Focal adhesion kinase inhibition enhances response to checkpoint immunotherapy in hepatocellular carcinoma.

BACKGROUND AND OBJECTIVES: Despite the remarkable efficacy of immune checkpoint inhibitors (ICIs) in cancer therapy, their clinical benefit in hepatocellular carcinoma (HCC) remains limited. Focal adhesion kinase (FAK) plays a pivotal oncogenic role in various tumors by promoting angiogenesis, tumor proliferation, and immunosuppression. Therefore, targeting FAK represents a promising strategy to enhance immunotherapy outcomes in HCC. METHODS: We analyzed RNA-sequencing data from The Cancer Genome Atlas (TCGA) and Gene Expression Omnibus (GEO) to compare PTK2 (encoding FAK) expression between HCC tumors and adjacent normal tissues.

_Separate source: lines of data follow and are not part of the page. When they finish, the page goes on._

(* ===== verification/RunnerTheorems.v ===== *)
(** What the scheduling protocol of [RunnerProtocol] guarantees, and the two
    interleavings in which it does not do what the runtime documents. *)
From S2P Require Import Prelude RunnerProtocol RunnerInvariant.
Local Open Scope nat_scope.

(** A dispatcher thread is inside code of the actor: [on_receive], the poll of
    its future, or [on_kill]. *)
Definition in_actor_code (pc : epc) : bool :=
  match pc with EReceive _ | EPolling _ | FOnKill => true | _ => false end.

(** A dispatcher thread is about to use the mailbox as its consumer. *)
Definition consuming (pc : epc) : bool :=
  match pc with EDequeue | EPeek | FDrain => true | _ => false end.

(** No thread is inside the runtime for this actor and no wake is owed. *)
Definition quiescent (s : st) : Prop :=
  (forall d pc, disp s !! d = Some pc -> pc = EIdle)
  /\ (forall i pc, clients s !! i = Some pc -> pc = KIdle)
  /\ (forall d n, queues s !! d = Some n -> n = 0) /\ wakes s = 0.

Lemma quiescent_tokens s : quiescent s -> tokens s = 0.
Proof.
  intros (Hd & Hc & Hq & Hw). unfold tokens. rewrite Hw.
  rewrite (proj2 (sum_list_with_zero etok (disp s))) by (by intros d pc H; rewrite (Hd d pc H)).
  rewrite (proj2 (sum_list_with_zero ktok (clients s))) by (by intros i pc H; rewrite (Hc i pc H)).
  by rewrite (proj2 (sum_list_with_zero id (queues s))) by (intros d n H; by apply (Hq d n)).
Qed.

(** C6.  One execution at a time, if the actor's futures are tame: each poll that
    returned [Pending] is followed by at most one wake, and no waker handed out
    by a poll that completed the receive (ready, or by a panic) fires afterwards.
    Then two dispatcher threads are never both inside the actor's code, so
    [on_receive], the poll of its future and [on_kill] never overlap, whether or
    not [on_kill] and the dead letter callback panic. *)
Theorem runner_exclusive c nd nc s d d' pc pc' :
  tame c -> owner c < nd -> reachable c nd nc s ->
  disp s !! d = Some pc -> disp s !! d' = Some pc' ->
  in_actor_code pc = true -> in_actor_code pc' = true -> d = d'.
Proof.
  intros Hw Ho Hr Hd Hd' Hp Hp'.
  pose proof (ri_exclusive c s (reachable_runner_inv c nd nc s Hw Ho Hr)) as HE.
  destruct (decide (d = d')) as [|Hne]; [done|].
  destruct (sole_disp s d pc HE Hd ltac:(destruct pc; cbn in *; done || lia)) as [_ [Hz _]].
  specialize (Hz d' pc' Hd' ltac:(congruence)). by destruct pc'.
Qed.

(** The mailbox has one consumer: under the same condition only the
    actor's own dispatcher thread dequeues, peeks or drains it, and only that
    thread runs [on_receive] and [on_kill]. *)
Theorem runner_single_consumer c nd nc s d pc :
  tame c -> owner c < nd -> reachable c nd nc s ->
  disp s !! d = Some pc ->
  consuming pc = true \/ (exists m, pc = EReceive m) \/ pc = FOnKill -> d = owner c.
Proof.
  intros Hw Ho Hr Hd Hpc.
  pose proof (ri_flags c s (reachable_runner_inv c nd nc s Hw Ho Hr)) as HF.
  apply (fl_disp c s HF d pc Hd). destruct Hpc as [Hpc|[[m ->] | ->]]; [by destruct pc|done..].
Qed.

(** No mail is forgotten: when every thread has left the runtime and no
    receive is suspended for good, an actor that is not stopped has an empty
    mailbox, and its [is_scheduled] flag is clear, so that the next post
    schedules it again. *)
Theorem runner_no_lost_mail c nd nc s :
  tame c -> owner c < nd -> reachable c nd nc s ->
  quiescent s -> parked s = 0 -> life s <> Stopped ->
  cells s = [] /\ is_scheduled s = false.
Proof.
  intros Hw Ho Hr Hq Hp Hl.
  destruct (reachable_runner_inv c nd nc s Hw Ho Hr) as [_ _ _ HK HW [Hopen _ _] _].
  pose proof (quiescent_tokens s Hq) as Ht. destruct Hq as (Hd & Hc & _ & _).
  destruct (is_scheduled s) eqn:Hs.
  - destruct (HK Hs) as [HK'|]; [lia|done].
  - split; [|done]. destruct (cells s) as [|[m [|]] rest] eqn:Ec; [done| |].
    + assert (peek s = true) as Hpk by (unfold peek; by rewrite Ec).
      specialize (HW Hpk Hs).
      rewrite (proj2 (sum_list_with_zero ewatch (disp s))) in HW
        by (by intros d pc H; rewrite (Hd d pc H)).
      rewrite (proj2 (sum_list_with_zero kwatch (clients s))) in HW
        by (by intros i pc H; rewrite (Hc i pc H)). lia.
    + destruct (Hopen 0 m) as [i Hi]; [done|]. by specialize (Hc _ _ Hi).
Qed.

(** Finalization runs at most once whatever wakes arrive: [on_kill] and
    [on_finalize] have each run at most once, and never before the lifecycle
    was swapped to stopped. *)
Theorem runner_finalize_once c nd nc s :
  reachable c nd nc s ->
  kills s <= 1 /\ finals s <= 1 /\ finals s <= kills s
  /\ (life s <> Stopped -> kills s = 0 /\ finals s = 0).
Proof.
  intros Hr. destruct (reachable_final_inv c nd nc s Hr) as [HK HF].
  assert (sum_list_with before_kill (disp s) <= sum_list_with finalizing (disp s)) as Hle.
  { clear. induction (disp s) as [|pc l IH]; cbn; [lia|]. destruct pc; cbn; lia. }
  destruct (life s); cbn in *; (split; [lia|split; [lia|split; [lia|]]]); intros Hl; lia || done.
Qed.

(** A stopped actor stays stopped: once the lifecycle is stopped no thread
    is, or ever again gets, inside [on_receive] or the poll of a future. *)
Theorem runner_stopped_silent c nd nc s d pc :
  tame c -> owner c < nd -> reachable c nd nc s ->
  life s = Stopped -> disp s !! d = Some pc ->
  (forall m, pc <> EReceive m) /\ (forall k, pc <> EPolling k).
Proof.
  intros Hw Ho Hr Hl Hd.
  destruct (ri_stopped c s (reachable_runner_inv c nd nc s Hw Ho Hr) Hl) as [_ Hz].
  pose proof (sum_list_with_lookup_le unfinal _ _ _ Hd) as Hle.
  split; [intros m ->|intros k ->]; cbn in Hle; lia.
Qed.

(** ** Concrete schedules *)
Definition solo : config := mkConfig 0 4 1 0 false.

Definition posting (i m : nat) : list action :=
  CallPost i m :: replicate 6 (Client i).

(** Post one message and run the actor until it has seen the empty mailbox and
    is about to clear [is_scheduled]. *)
Definition almost_idle : list action :=
  posting 0 7 ++ replicate 5 (Dispatch 0 NoChoice) ++ [Dispatch 0 Done]
  ++ replicate 2 (Dispatch 0 NoChoice).

(** A kill arrives in that window; then the actor finishes. *)
Definition lost_kill : list action :=
  almost_idle ++ [CallKill 1; Client 1; Client 1] ++ replicate 2 (Dispatch 0 NoChoice).

Definition state_after (c : config) (nd nc : nat) (acts : list action) : st :=
  default (initial nd nc) (run (step c) acts (initial nd nc)).

Lemma state_after_reachable c nd nc acts :
  is_Some (run (step c) acts (initial nd nc)) -> reachable c nd nc (state_after c nd nc acts).
Proof.
  intros [s Hs]. unfold state_after. rewrite Hs. by apply (run_reaches (step c) acts).
Qed.

Definition stranded_state : st := Eval vm_compute in state_after solo 1 2 lost_kill.

Lemma stranded_state_reachable : reachable solo 1 2 stranded_state.
Proof.
  apply (run_reaches (step solo) lost_kill). vm_compute. reflexivity.
Qed.

(** An unscheduled actor in [Killing] with nobody about to schedule it. *)
Definition stranded (s : st) : Prop :=
  life s = Killing /\ is_scheduled s = false /\ wakes s = 0 /\ kills s = 0 /\ finals s = 0
  /\ (forall d pc, disp s !! d = Some pc -> pc = EIdle)
  /\ (forall d n, queues s !! d = Some n -> n = 0)
  /\ (forall i pc, clients s !! i = Some pc -> pc = KIdle \/ pc = KCas \/ exists m, pc = QLife m).

Lemma stranded_client s i pc pc' :
  stranded s -> clients s !! i = Some pc ->
  (pc' = KIdle \/ pc' = KCas \/ exists m, pc' = QLife m) -> stranded (set_client i pc' s).
Proof.
  intros (H1 & H2 & H3 & H4 & H5 & H6 & H7 & H8) Hi Hpc. repeat split; try done.
  intros j pc1 Hj. cbn in Hj.
  by apply (lookup_insert_cases _ _ _ _ _ _ Hi) in Hj as [[-> ->]|[_ Hj]]; [|apply (H8 j)].
Qed.

Lemma stranded_step c a s s' : stranded s -> step c a s = Some s' -> stranded s'.
Proof.
  intros HS H. pose proof HS as (H1 & H2 & H3 & H4 & H5 & H6 & H7 & H8).
  destruct a as [d u|i|i m|i|i d]; cbn [step] in H.
  - destruct (disp s !! d) as [pc|] eqn:Hd; [|done]. cbn in H. rewrite (H6 d pc Hd) in H. cbn in H.
    destruct (queues s !! d) as [[|n]|] eqn:Hq; [done| |done]. by specialize (H7 _ _ Hq).
  - destruct (clients s !! i) as [pc|] eqn:Hi; [|done]. cbn in H.
    destruct (H8 i pc Hi) as [->|[->|[m ->]]]; cbn in H; [done| |]; rewrite H1 in H; simplify_eq;
      eapply stranded_client; eauto.
  - unfold call in H. repeat case_match; simplify_eq. eapply stranded_client; eauto.
  - unfold call in H. repeat case_match; simplify_eq. eapply stranded_client; eauto.
  - by rewrite H3 in H.
Qed.

(** C38.  A kill can be lost.  [execute] loads the lifecycle (running), [kill]
    sets it to killing and finds [is_scheduled] still set, so it does not
    schedule; then [execute] clears [is_scheduled] and, its mailbox empty, does
    not reschedule.  From the state reached no continuation ever finalizes the
    actor: every later kill and post is refused, [on_kill] never runs, and a
    shutdown that waits for the actor waits for ever. *)
Theorem kill_can_be_lost :
  exists s, reachable solo 1 2 s /\ quiescent s /\ parked s = 0 /\ life s = Killing
    /\ forall s', rtc (step_of (step solo)) s s' ->
         life s' = Killing /\ kills s' = 0 /\ finals s' = 0.
Proof.
  assert (stranded stranded_state) as HS.
  { repeat split; try done; cbn.
    - intros [|d] pc Hd; by simplify_eq/=.
    - intros [|d] n Hn; by simplify_eq/=.
    - intros [|[|i]] pc Hi; simplify_eq/=; auto. }
  exists stranded_state. split; [exact stranded_state_reachable|].
  split; [|split; [done|split; [done|]]].
  - split; [apply HS|]. split; [|split; [apply HS|done]].
    cbn. intros [|[|i]] pc Hi; by simplify_eq/=.
  - intros s' Hr. apply (invariant_reachable (step solo) stranded) in Hr; [|apply stranded_step|done].
    destruct Hr as (? & _ & _ & ? & ? & _). done.
Qed.

(** Two dispatchers; the actor's future hands its waker to two sources. *)
Definition joined : config := mkConfig 0 4 2 0 false.

Definition two_wakes : list action :=
  posting 0 1 ++ (CallPost 0 2 :: replicate 4 (Client 0))
  ++ (CallPost 0 3 :: replicate 4 (Client 0))
  ++ replicate 5 (Dispatch 0 NoChoice) ++ [Dispatch 0 Pending]
  ++ replicate 5 (Dispatch 0 NoChoice) ++ [Dispatch 0 (PollPending 2); Dispatch 0 NoChoice]
  (* the first wake schedules the poll on dispatcher 0, which starts it *)
  ++ [CallWake 0 0; Client 0; Client 0; Client 0] ++ replicate 4 (Dispatch 0 NoChoice)
  (* the second wake, from a thread of dispatcher 1, comes during the poll *)
  ++ [CallWake 1 1; Client 1; Client 1; Client 1]
  ++ [Dispatch 0 (PollReady 0)] ++ replicate 3 (Dispatch 0 NoChoice)
  (* dispatcher 1 finds no pending receive and goes on to the mailbox *)
  ++ replicate 5 (Dispatch 1 NoChoice) ++ replicate 5 (Dispatch 0 NoChoice).

Definition overlapping_state : st := Eval vm_compute in state_after joined 2 2 two_wakes.

(** One wake for each pending poll, but the first receive, completed by its first
    poll, has left a waker behind: it fires during the second receive. *)
Definition lingering : config := mkConfig 0 4 1 1 false.

Definition late_wake : list action :=
  posting 0 1 ++ (CallPost 0 2 :: replicate 4 (Client 0))
  ++ (CallPost 0 3 :: replicate 4 (Client 0)) ++ (CallPost 0 4 :: replicate 4 (Client 0))
  ++ replicate 5 (Dispatch 0 NoChoice) ++ [Dispatch 0 Pending]
  ++ replicate 5 (Dispatch 0 NoChoice) ++ [Dispatch 0 (PollReady 1)]
  ++ replicate 8 (Dispatch 0 NoChoice) ++ [Dispatch 0 Pending]
  ++ replicate 5 (Dispatch 0 NoChoice) ++ [Dispatch 0 (PollPending 1); Dispatch 0 NoChoice]
  ++ [CallWake 0 0; Client 0; Client 0; Client 0] ++ replicate 4 (Dispatch 0 NoChoice)
  ++ [CallWake 1 1; Client 1; Client 1; Client 1]
  ++ [Dispatch 0 (PollReady 0)] ++ replicate 3 (Dispatch 0 NoChoice)
  ++ replicate 5 (Dispatch 1 NoChoice) ++ replicate 5 (Dispatch 0 NoChoice).

Definition lingering_state : st := Eval vm_compute in state_after lingering 2 2 late_wake.

(** C39.  Two executions can overlap.  When a pending receive is woken twice (its
    future waits on two sources) and the second wake comes from another
    dispatcher during the poll that completes, that dispatcher finds no pending
    receive and goes on to process the mailbox, while the completion callback
    has already rescheduled the actor on its own dispatcher: both threads are
    inside [on_receive] of the same actor.  The same happens with one wake for
    each pending poll, if the second wake is that of a waker which an earlier,
    completed receive has left behind. *)
Theorem executions_can_overlap :
  (exists s m m', reachable joined 2 2 s
    /\ disp s !! 0 = Some (EReceive m) /\ disp s !! 1 = Some (EReceive m'))
  /\ exists s m m', reachable lingering 2 2 s
    /\ disp s !! 0 = Some (EReceive m) /\ disp s !! 1 = Some (EReceive m').
Proof.
  split.
  - exists overlapping_state, 3, 2. split; [|done].
    apply (run_reaches (step joined) two_wakes). vm_compute. reflexivity.
  - exists lingering_state, 4, 3. split; [|done].
    apply (run_reaches (step lingering) late_wake). vm_compute. reflexivity.
Qed.

(** ** The hypotheses of the guarantees are met by concrete executions *)

(** Post, then run the actor up to [on_receive]. *)
Definition receiving : list action := posting 0 7 ++ replicate 5 (Dispatch 0 NoChoice).

(** Post and run until the actor is idle again. *)
Definition settled : list action := almost_idle ++ replicate 2 (Dispatch 0 NoChoice).

(** Kill an idle actor and run its finalization. *)
Definition killed : list action :=
  [CallKill 1; Client 1; Client 1; Client 1] ++ replicate 10 (Dispatch 0 NoChoice).

Definition receiving_state : st := Eval vm_compute in state_after solo 1 2 receiving.
Definition settled_state : st := Eval vm_compute in state_after solo 1 2 settled.
Definition killed_state : st := Eval vm_compute in state_after solo 1 2 killed.

Lemma receiving_reachable : reachable solo 1 2 receiving_state.
Proof. apply (run_reaches (step solo) receiving). vm_compute. reflexivity. Qed.
Lemma settled_reachable : reachable solo 1 2 settled_state.
Proof. apply (run_reaches (step solo) settled). vm_compute. reflexivity. Qed.
Lemma killed_reachable : reachable solo 1 2 killed_state.
Proof. apply (run_reaches (step solo) killed). vm_compute. reflexivity. Qed.

Lemma runner_exclusive_witness :
  disp receiving_state !! 0 = Some (EReceive 7) /\ 0 = 0.
Proof.
  split; [reflexivity|].
  apply (runner_exclusive solo 1 2 receiving_state 0 0 (EReceive 7) (EReceive 7));
    [split; [apply le_n|reflexivity]|apply Nat.lt_0_1|exact receiving_reachable|reflexivity..].
Defined.

Lemma runner_single_consumer_witness :
  disp receiving_state !! 0 = Some (EReceive 7) /\ 0 = owner solo.
Proof.
  split; [reflexivity|].
  apply (runner_single_consumer solo 1 2 receiving_state 0 (EReceive 7));
    [split; [apply le_n|reflexivity]|apply Nat.lt_0_1|exact receiving_reachable|reflexivity|].
  right. left. exists 7. reflexivity.
Defined.

Lemma runner_no_lost_mail_witness :
  handled settled_state = [7] /\ cells settled_state = [] /\ is_scheduled settled_state = false.
Proof.
  split; [reflexivity|].
  apply (runner_no_lost_mail solo 1 2 settled_state);
    [split; [apply le_n|reflexivity]|apply Nat.lt_0_1|exact settled_reachable| |reflexivity|discriminate].
  split; [|split; [|split; [|reflexivity]]].
  - intros [|d] pc Hd; by simplify_eq/=.
  - intros [|[|i]] pc Hi; by simplify_eq/=.
  - intros [|d] n Hn; by simplify_eq/=.
Defined.

Lemma runner_finalize_once_witness : kills killed_state = 1 /\ kills killed_state <= 1.
Proof.
  split; [reflexivity|]. apply (runner_finalize_once solo 1 2 killed_state killed_reachable).
Defined.

Lemma runner_stopped_silent_witness :
  life killed_state = Stopped /\ forall m, EIdle <> EReceive m.
Proof.
  split; [reflexivity|].
  apply (runner_stopped_silent solo 1 2 killed_state 0 EIdle);
    [split; [apply le_n|reflexivity]|apply Nat.lt_0_1|exact killed_reachable|reflexivity..].
Defined.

Associations between PTK2 expression levels and clinicopathological features were systematically evaluated. Immune cell infiltration landscapes were characterized using CIBERSORT and ssGSEA algorithms, while the Tumor Immune Dysfunction and Exclusion (TIDE) computational framework was applied to predict HCC responsiveness to ICIs based on PTK2 expression. To experimentally validate therapeutic efficacy, we established orthotopic liver cancer models by transposon-mediated integration of Myc and Kras(G12D) oncogenes into hepatocytes of Trp53 null/null mice (pTMK/Trp53(-/-)), coupled with subcutaneous xenograft models. These models were treated with FAK inhibitor IN10018 as monotherapy or in combination with anti-PD-1 immunotherapy. RESULTS: FAK was highly expressed and frequently amplified in HCC tumors, which predicted worse pathological features of patients. A notable feature of FAK-positive HCC tumors was an adverse immune microenvironment marked by a depletion of CD8(+) cytotoxic T cells and an abundance of suppressive myeloid cells. Pharmacologic FAK inhibition demonstrated efficacy against primary liver cancer (PLC) tumors in both orthotopic and subcutaneous mouse models and was associated with progressive reduction in fibrosis and angiogenesis and stimulation of cytotoxic CD8(+) T cell function. Synergy with anti-PD-1 blockade substantially reprogrammed the immune microenvironment, leading to tumor regression, compared to current therapeutic strategies for HCC. CONCLUSIONS: FAK inhibitors can enhance the sensitivity of HCC to anti-PD-1 therapy by inhibiting angiogenesis and fibrosis and promoting CD8(+) T cell infiltration. This effect exceeds the efficacy of the current first-line treatment, highlighting FAK inhibition as a novel and promising therapeutic strategy for HCC.